I think Eva is fundamentally about one thing which is dealing with the pain which is fundamental to human connection, and whether or not it is worth it. If you had the choice to shut yourself out from others completely, thus eliminating the inherent pain/conflict of human interaction, would you? Should you? Or, alternatively, if you could alleviate this pain by eliminating individuality completely, blurring the lines between you and everyone else, would you or should you do that as well?

Any other theme you might be able to identify ultimately stems from this question. What is the big argument against the dissolution of human boundaries? Well, one would lose their sense of self. Losing one's self would be terrible if one loved onesself.
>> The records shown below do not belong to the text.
(** An entry of the log has the effect of the command it was made from. *)
Lemma entry_exact index c s : json_command c -> exists data, marshalCommand c = Some data /\ ApplyEntry index data s = Some (Apply index c s).
Proof.
  intros Hc. destruct (commandPayload_ok c Hc) as (j & Hj & Hf). unfold marshalCommand. rw Hj. eexists. split; [reflexivity|].
  unfold ApplyEntry. assert (utf8 (CommandType c)) by (by destruct c).
  destruct (nextJson_print [("type", JStr (CommandType c)); ("payload", j)] 5) as [_ ->]; [apply faithful_obj; members|lia|]. cbn [mbind option_bind].
  assert (decCommand (JObj [("type", JStr (CommandType c)); ("payload", j)]) ("", None) = Some (CommandType c, Some j)) as -> by done.
  cbn [mbind option_bind]. cbv beta iota.
  destruct c as [view|plan|id i|id|id plan|plan|slots|id b]; cbn [json_command commandPayload CommandType String.eqb Ascii.eqb Bool.eqb] in *;
    try (injection Hj as <-); unfold commandOf; cbn [String.eqb Ascii.eqb Bool.eqb].
  - rw (decView_enc view j s Hc Hj). done.
  - by rw decPlan_enc.
  - destruct Hc as [_ Hi]. by rw decStepDone_enc.
  - done.
  - destruct Hc as [_ Hp]. by rw decSupersede_enc.
  - by rw decPlan_enc.
  - rw decList_fresh; [|done]. eapply Forall_impl; [exact Hc|]. apply decUnavailable_enc.
  - done.
Qed.

(** ** The state stays representable *)

Definition json_state (s : FSMSnapshot) : Prop := json_fsm s /\ Forall json_slotview (staleSlots s).

Lemma json_NewFSM : json_state NewFSM.
Proof.
  split; [|constructor]. split; [|done|done|apply map_Forall_empty|apply map_Forall_empty|done|done].
  split; [done|done|constructor|apply map_Forall_empty|by vm_compute|]. split; [done|constructor|constructor|done..].
Qed.
Lemma decodeSlots_json old new : Forall json_slotview old -> Forall json_slotview new -> Forall json_slotview (decodeSlots old new).
Proof.
  intros Ho Hn. revert old Ho. induction Hn as [|s new Hs Hn IH]; intros old Ho; [done|]. cbn [decodeSlots]. constructor.
  - destruct Hs as [H1 H2 H3 H4]. split; [done| |done|done]. destruct old as [|o old]; [done|]. cbn. unfold keepEmpty. destruct (String.eqb _ ""); [|done].
    apply Forall_cons in Ho as [[] _]. done.
  - apply IH. destruct old; [done|]. by apply Forall_cons in Ho as [_ Ho].
Qed.
Lemma keepNil_Forall {A} (P : A -> Prop) old new : Forall P old -> Forall P new -> Forall P (keepNil old new).
Proof. by destruct new. Qed.
Lemma keepEmpty_utf8 old new : utf8 old -> utf8 new -> utf8 (keepEmpty old new).
Proof. unfold keepEmpty. by destruct (String.eqb new ""). Qed.
Lemma json_decodeView v s : json_view v -> json_state s -> json_state (decodeView v s).
Proof.
  intros [Hi Hv Hsl Hno Hob Hst] [Hf Hstale]. pose proof (jf_view _ Hf) as [Hi' Hv' Hsl' Hno' Hob' Hst']. destruct Hf as [_ Hp Hx Hu Hr Hl Hc].
  assert (Harr : Forall json_slotview (ViewSlots (LatestView s) ++ staleSlots s)) by (by apply Forall_app).
  split; [|cbn; destruct (ViewSlots v); [constructor|by apply Forall_drop]]. split; cbn; [|done..]. split; cbn; [done|done| | |done|].
  - by apply decodeSlots_json.
  - intros k n [Hk|[_ Hk]]%lookup_union_Some_raw; [by apply Hno|by apply Hno'].
  - destruct Hst as [H1 H2 H3 H4 H5 H6], Hst' as [_ G2 G3 _ _ G6]. split; cbn; [done|by apply keepNil_Forall..|done|done|by apply keepEmpty_utf8].
Qed.
Lemma json_setStatus st s : json_status st -> json_state s -> json_state (setStatus st s).
Proof. intros Hst [[[H1 H2 H3 H4 H5 H6] Hp Hx Hu Hr Hl Hc] Hstale]. by split; [split; [split|..]|]. Qed.
Lemma json_setState state s : utf8 state -> json_state s -> json_state (setState state s).
Proof. intros Hu Hs. apply json_setStatus; [|done]. destruct Hs as [[[_ _ _ _ _ [H1 H2 H3 H4 H5 H6]] _ _ _ _ _ _] _]. by split. Qed.
Lemma json_setOperation op s : utf8 op -> json_state s -> json_state (setOperation op s).
Proof. intros Hu Hs. apply json_setStatus; [|done]. destruct Hs as [[[_ _ _ _ _ [H1 H2 H3 H4 H5 H6]] _ _ _ _ _ _] _]. by split. Qed.
Lemma json_updatePlanStatus s : json_state s -> json_state (updatePlanStatus s).
Proof. intros Hs. unfold updatePlanStatus. repeat case_match; try done; by apply json_setState. Qed.
Lemma json_setPlan p s : match p with Some p => json_plan p | None => True end -> json_state s -> json_state (setPlan p s).
Proof. by intros Hp [[Hv _ Hx Hu Hr Hl Hc] Hst]. Qed.
Lemma json_setIndex index b s : 0 <= index <= maxUint64 -> json_state s -> json_state (setIndex index b s).
Proof.
  intros Hi [[Hv Hp Hx Hu Hr Hl Hc] Hst]. split; [split|]; cbn; try done. destruct (LastRebalance s) as [c|]; [|done].
  destruct (b && _); [|done]. by destruct Hc; split.
Qed.
Lemma json_markDone p index : int64_range index -> json_plan p -> json_plan (markDone p index).
Proof. intros Hi [H1 H2 H3 H4 H5 H6 H7 H8]. split; cbn; try done. by apply map_Forall_insert_2. Qed.

Lemma json_applyCommand c s : json_command c -> json_state s -> json_state (applyCommand c s).2.
Proof.
  intros Hc Hs. destruct c as [view|plan|id i|id|id plan|plan|slots|id b]; cbn [json_command applyCommand] in *.
  - by apply json_decodeView.
  - by apply json_updatePlanStatus, json_setPlan.
  - unfold withActive. destruct (ActivePlan s) as [p|] eqn:Hp; [|done]. destruct (String.eqb _ id); [|done]. destruct (_ || _); [done|].
    apply json_updatePlanStatus, json_setPlan; [|done]. destruct Hs as [[_ Hpl _ _ _ _ _] _]. rw Hp in Hpl. by apply json_markDone; [apply Hc|].
  - unfold withActive. destruct (ActivePlan s) as [p|] eqn:Hp; [|done]. destruct (String.eqb _ id); [|done].
    destruct Hs as [[Hv Hpl Hx Hu Hr Hl Hcp] Hst]. rw Hp in Hpl. split; [split|]; cbn; try done. destruct (PKind p); [done|]. by destruct Hpl; split.
  - unfold withActive. destruct (ActivePlan s) as [p|]; [|done]. destruct (String.eqb _ id); [|done]. destruct (String.eqb _ ""); [done|].
    by apply json_updatePlanStatus, json_setPlan; [apply Hc|].
  - by apply json_updatePlanStatus, json_setPlan.
  - destruct Hs as [[Hv Hp Hx Hu Hr Hl Hcp] Hst]. split; [split|]; cbn; try done. clear -Hc Hu. revert Hu. generalize (Unavailable s).
    induction Hc as [|u slots Hu0 Hc IH]; intros m Hm; [done|]. apply IH. apply map_Forall_insert_2; [|done]. split; [apply Hu0|done].
  - destruct (String.eqb id ""); [done|]. destruct Hs as [[Hv Hp Hx Hu Hr Hl Hcp] Hst]. split; [split|]; cbn; try done. by apply map_Forall_insert_2.
Qed.
Lemma json_Apply index c s : 0 <= index <= maxUint64 -> json_command c -> json_state s -> json_state (Apply index c s).2.
Proof.
  intros Hi Hc Hs. pose proof (json_applyCommand c s Hc Hs) as Ha. unfold Apply. destruct (applyCommand c s) as [[e|] s']; [done|]. cbn [snd] in *.
  pose proof (json_setIndex index (match c with CommandPlanComplete _ => true | _ => false end) s' Hi Ha) as Hx.
  destruct c; try (apply json_setOperation; [done|exact Hx]). apply json_updatePlanStatus, json_setOperation; [|exact Hx].
  destruct Hs as [[[_ _ _ _ _ [H1 H2 H3 H4 H5 H6]] _ _ _ _ _ _] _]. done.
Qed.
But since this person doesn't, everything would be so much easier if the boundaries between us and others just slipped away. Complete acceptance and no resistance.

But once that happens, what do you lose? Can it ever be worth it?
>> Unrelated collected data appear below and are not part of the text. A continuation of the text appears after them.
(** ** What is printed *)

(** The same JSON value, but for the order of the members of its objects. *)
Inductive same_value : Json -> Json -> Prop :=
  | same_atom j : same_value j j
  | same_arr js js' : Forall2 same_value js js' -> same_value (JArr js) (JArr js')
  | same_obj ms ms1 ms2 : Forall2 (fun p q => p.1 = q.1 /\ same_value p.2 q.2) ms ms1 -> ms1 ≡ₚ ms2 -> same_value (JObj ms) (JObj ms2).

(** Integers that a [float64] holds, UTF-8 texts, no name twice, nested at most [d] deep. *)
Fixpoint printable (d : nat) (j : Json) : Prop :=
  match j, d with
  | JNum text, _ => exists n, 0 <= n < 2 ^ 52 /\ text = FormatUint n
  | JStr s, _ => utf8 s
  | JArr js, S d => Forall (printable d) js
  | JObj ms, S d => NoDup ms.*1 /\ Forall (fun m => utf8 m.1 /\ printable d m.2) ms
  | JArr _, O | JObj _, O => False
  | _, _ => True
  end.
Lemma encFloat_int n : 0 <= n < 2 ^ 52 -> encFloat (floatOfInt n) = Some (JNum (FormatUint n)).
Proof.
  intros Hn. rewrite <- (FormatFloat_int n Hn). destruct (Z.eq_dec n 0) as [->|Hne]; [done|]. destruct (floatOfInt_shift n ltac:(lia)) as (s & m & Hf & Hs & _).
  rw Hf. unfold encFloat. destruct (ratio m (- s)). 
  assert (H1 : exists m1 e1, decFloat false 1 (-6) = S754_finite false m1 e1 /\ e1 < -53) by (eexists _, _; split; [vm_compute; reflexivity|lia]).
  assert (H2 : exists m2 e2, decFloat false 1 21 = S754_finite false m2 e2 /\ 0 < e2) by (eexists _, _; split; [vm_compute; reflexivity|lia]).
  destruct H1 as (m1 & e1 & -> & H1), H2 as (m2 & e2 & -> & H2). unfold fltb, SFltb, SFcompare.
  destruct (Z.compare_spec (- s) e1); [lia|lia|]. destruct (Z.compare_spec (- s) e2); [lia| |lia]. done.
Qed.
Lemma throughAny_num n : 0 <= n < 2 ^ 52 -> throughAny (JNum (FormatUint n)) = Some (JNum (FormatUint n)).
Proof. intros Hn. cbn [throughAny]. rw ParseFloat_FormatUint; [unfold maxUint64; lia|]. by apply encFloat_int. Qed.
Lemma printed_members d ms :
  (forall j, printable d j -> exists j', throughAny j = Some j' /\ same_value j j' /\ faithful d j') ->
  Forall (fun m => utf8 m.1 /\ printable d m.2) ms -> NoDup ms.*1 ->
  exists j', throughAny (JObj ms) = Some j' /\ same_value (JObj ms) j' /\ faithful (S d) j'.
Proof.
  intros IH Hms Hn. cbn [throughAny].
  set (go := fix go ms (m : gmap string Json) := match ms with [] => Some m | (k, j) :: ms => x ← throughAny j; go ms (<[k := x]> m) end).
  assert (Hgo : exists ms1, Forall2 (fun p q => p.1 = q.1 /\ same_value p.2 q.2) ms ms1 /\ Forall (fun m => utf8 m.1 /\ faithful d m.2) ms1 /\ ms1.*1 = ms.*1 /\
    forall m, go ms m = Some (list_to_map (reverse ms1) ∪ m)).
  { induction Hms as [|[k j] ms [Hk Hj] Hms IHm]; [exists []; split; [done|]; split; [done|]; split; [done|]; intros m; by rw left_id_L|].
    apply NoDup_cons in Hn as [Hni Hn]. destruct (IHm Hn) as (ms1 & Hs & Hf & He & Hg). destruct (IH j Hj) as (j' & Hj' & Hsj & Hfj).
    exists ((k, j') :: ms1). split; [by constructor|]. split; [by constructor|]. split; [cbn; by f_equal|]. intros m. cbn [go]. rw Hj'. cbn [mbind option_bind].
    fold go. rw Hg reverse_cons list_to_map_app. f_equal. cbn [list_to_map foldr]. rw -assoc_L -insert_union_singleton_l. cbn. done. }
  destruct Hgo as (ms1 & Hs & Hf & He & Hg). rw Hg right_id_L. cbn [fmap option_fmap option_map].
  destruct (encMap_list id id (list_to_map (reverse ms1) : gmap string Json)) as (l & -> & Hl).
  assert (Hp : l ≡ₚ ms1). { rw Hl map_to_list_to_map; [|apply reverse_Permutation]. rw fmap_reverse He. by rw reverse_Permutation. }
  assert (Hid : map (fun p : string * Json => (id p.1, id p.2)) l = l) by (clear; induction l as [|[] l IH]; [done|by cbn; f_equal]).
  eexists. split; [reflexivity|]. rw Hid. split; [by eapply same_obj; [exact Hs|]|]. apply faithful_obj. by rw Hp.
Qed.
Lemma throughAny_printable d j : printable d j -> exists j', throughAny j = Some j' /\ same_value j j' /\ faithful d j'.
Proof.
  revert j. induction d as [|d IH]; intros [|b|text|s|js|ms] Hj; cbn [printable] in Hj; try done.
  all: try (eexists; split; [reflexivity|]; split; [constructor|]; first [by apply faithful_str|by apply faithful_bool|split; cbn; [done|done|lia]]).
  1,2: destruct Hj as (n & Hn & ->); eexists; split; [by apply throughAny_num|]; split; [constructor|]; apply (faithful_uint _ n); unfold maxUint64; lia.
  - cbn [throughAny]. set (go := fix go js := match js with [] => Some [] | j :: js => x ← throughAny j; y ← go js; Some (x :: y) end).
    assert (Hgo : exists js', go js = Some js' /\ Forall2 same_value js js' /\ Forall (faithful d) js').
    { induction Hj as [|j js Hj Hjs IHj]; [by exists []|]. destruct IHj as (js' & Hg & Hs & Hf), (IH j Hj) as (j' & Hj' & Hsj & Hfj).
      exists (j' :: js'). cbn [go]. rw Hj'. cbn [mbind option_bind]. fold go. rw Hg. split; [done|]. split; by constructor. }
    destruct Hgo as (js' & -> & Hs & Hf). eexists. split; [reflexivity|]. split; [by constructor|by apply faithful_arr].
  - destruct Hj. by apply printed_members.
Qed.
Lemma printable_faithful d j : printable d j -> faithful d j.
Proof.
  revert j. induction d as [|d IH]; intros [|b|text|s|js|ms] Hj; cbn [printable] in Hj; try done.
  all: try first [by apply faithful_str|by apply faithful_bool|split; cbn; [done|done|lia]].
  1,2: destruct Hj as (n & Hn & ->); apply (faithful_uint _ n); unfold maxUint64; lia.
  - apply faithful_arr. eapply Forall_impl; [exact Hj|done].
  - apply faithful_obj. eapply Forall_impl; [exact (proj2 Hj)|]. intros m [? ?]. split; [done|by apply IH].
Qed.
Lemma prettyBody_prints d ms : (d <= 100)%nat -> printable d (JObj ms) -> exists j,
  parseJson (prettyBody (printJson (JObj ms) +:+ LF)) = Some j /\ same_value (JObj ms) j.
Proof.
  intros Hd Hp. destruct (printable_faithful _ _ Hp) as [Hok Hv Hde], (throughAny_printable _ _ Hp) as (j & Hj & Hs & [Hok' Hv' Hd']).
  exists j. split; [|done]. unfold prettyBody. unfold printJson. rw parse_render //; [unfold maxNestingDepth; lia|]. rw Hv Hj parse_indent //; [unfold maxNestingDepth; lia|]. by rw Hv'.
Qed.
Which is why self-love or valuing ones self becomes so important. How can one be expected to value human individuality when ones own individuality is at best always painful, or at worst, inflicting pain on those you love?

Once you become so deathly afraid of hurting others and being hurt by others, your options are either complete isolation, or in the world of Eva, the dissolution of every boundary between humans. Which, of course, is not an option we have in reality.

If you have never struggled with this, if you have never wanted to stop existing, if you have never wanted so badly to stop hurting others that you would do anything, if you have never feared that we would all be better off dead or alone with no capacity to hurt anyone, etc, then I don't see Eva resonating that strongly with you. Or, as you pointed out, if maybe you used to think about those things but now you've found yourself on the other side, perhaps you would have fallen for Eva back in the day.

As for the other two themes you mentioned, the cycle of life and death, and "change is the only constant," I don't know if I really buy the relevance of those at all. Cycles in general perhaps. But I'd be really curious to hear an argument on behalf of those themes. I don't see them being very important to the show. Interesting that you say you felt it was straight-forward because I don't really agree with your read that much.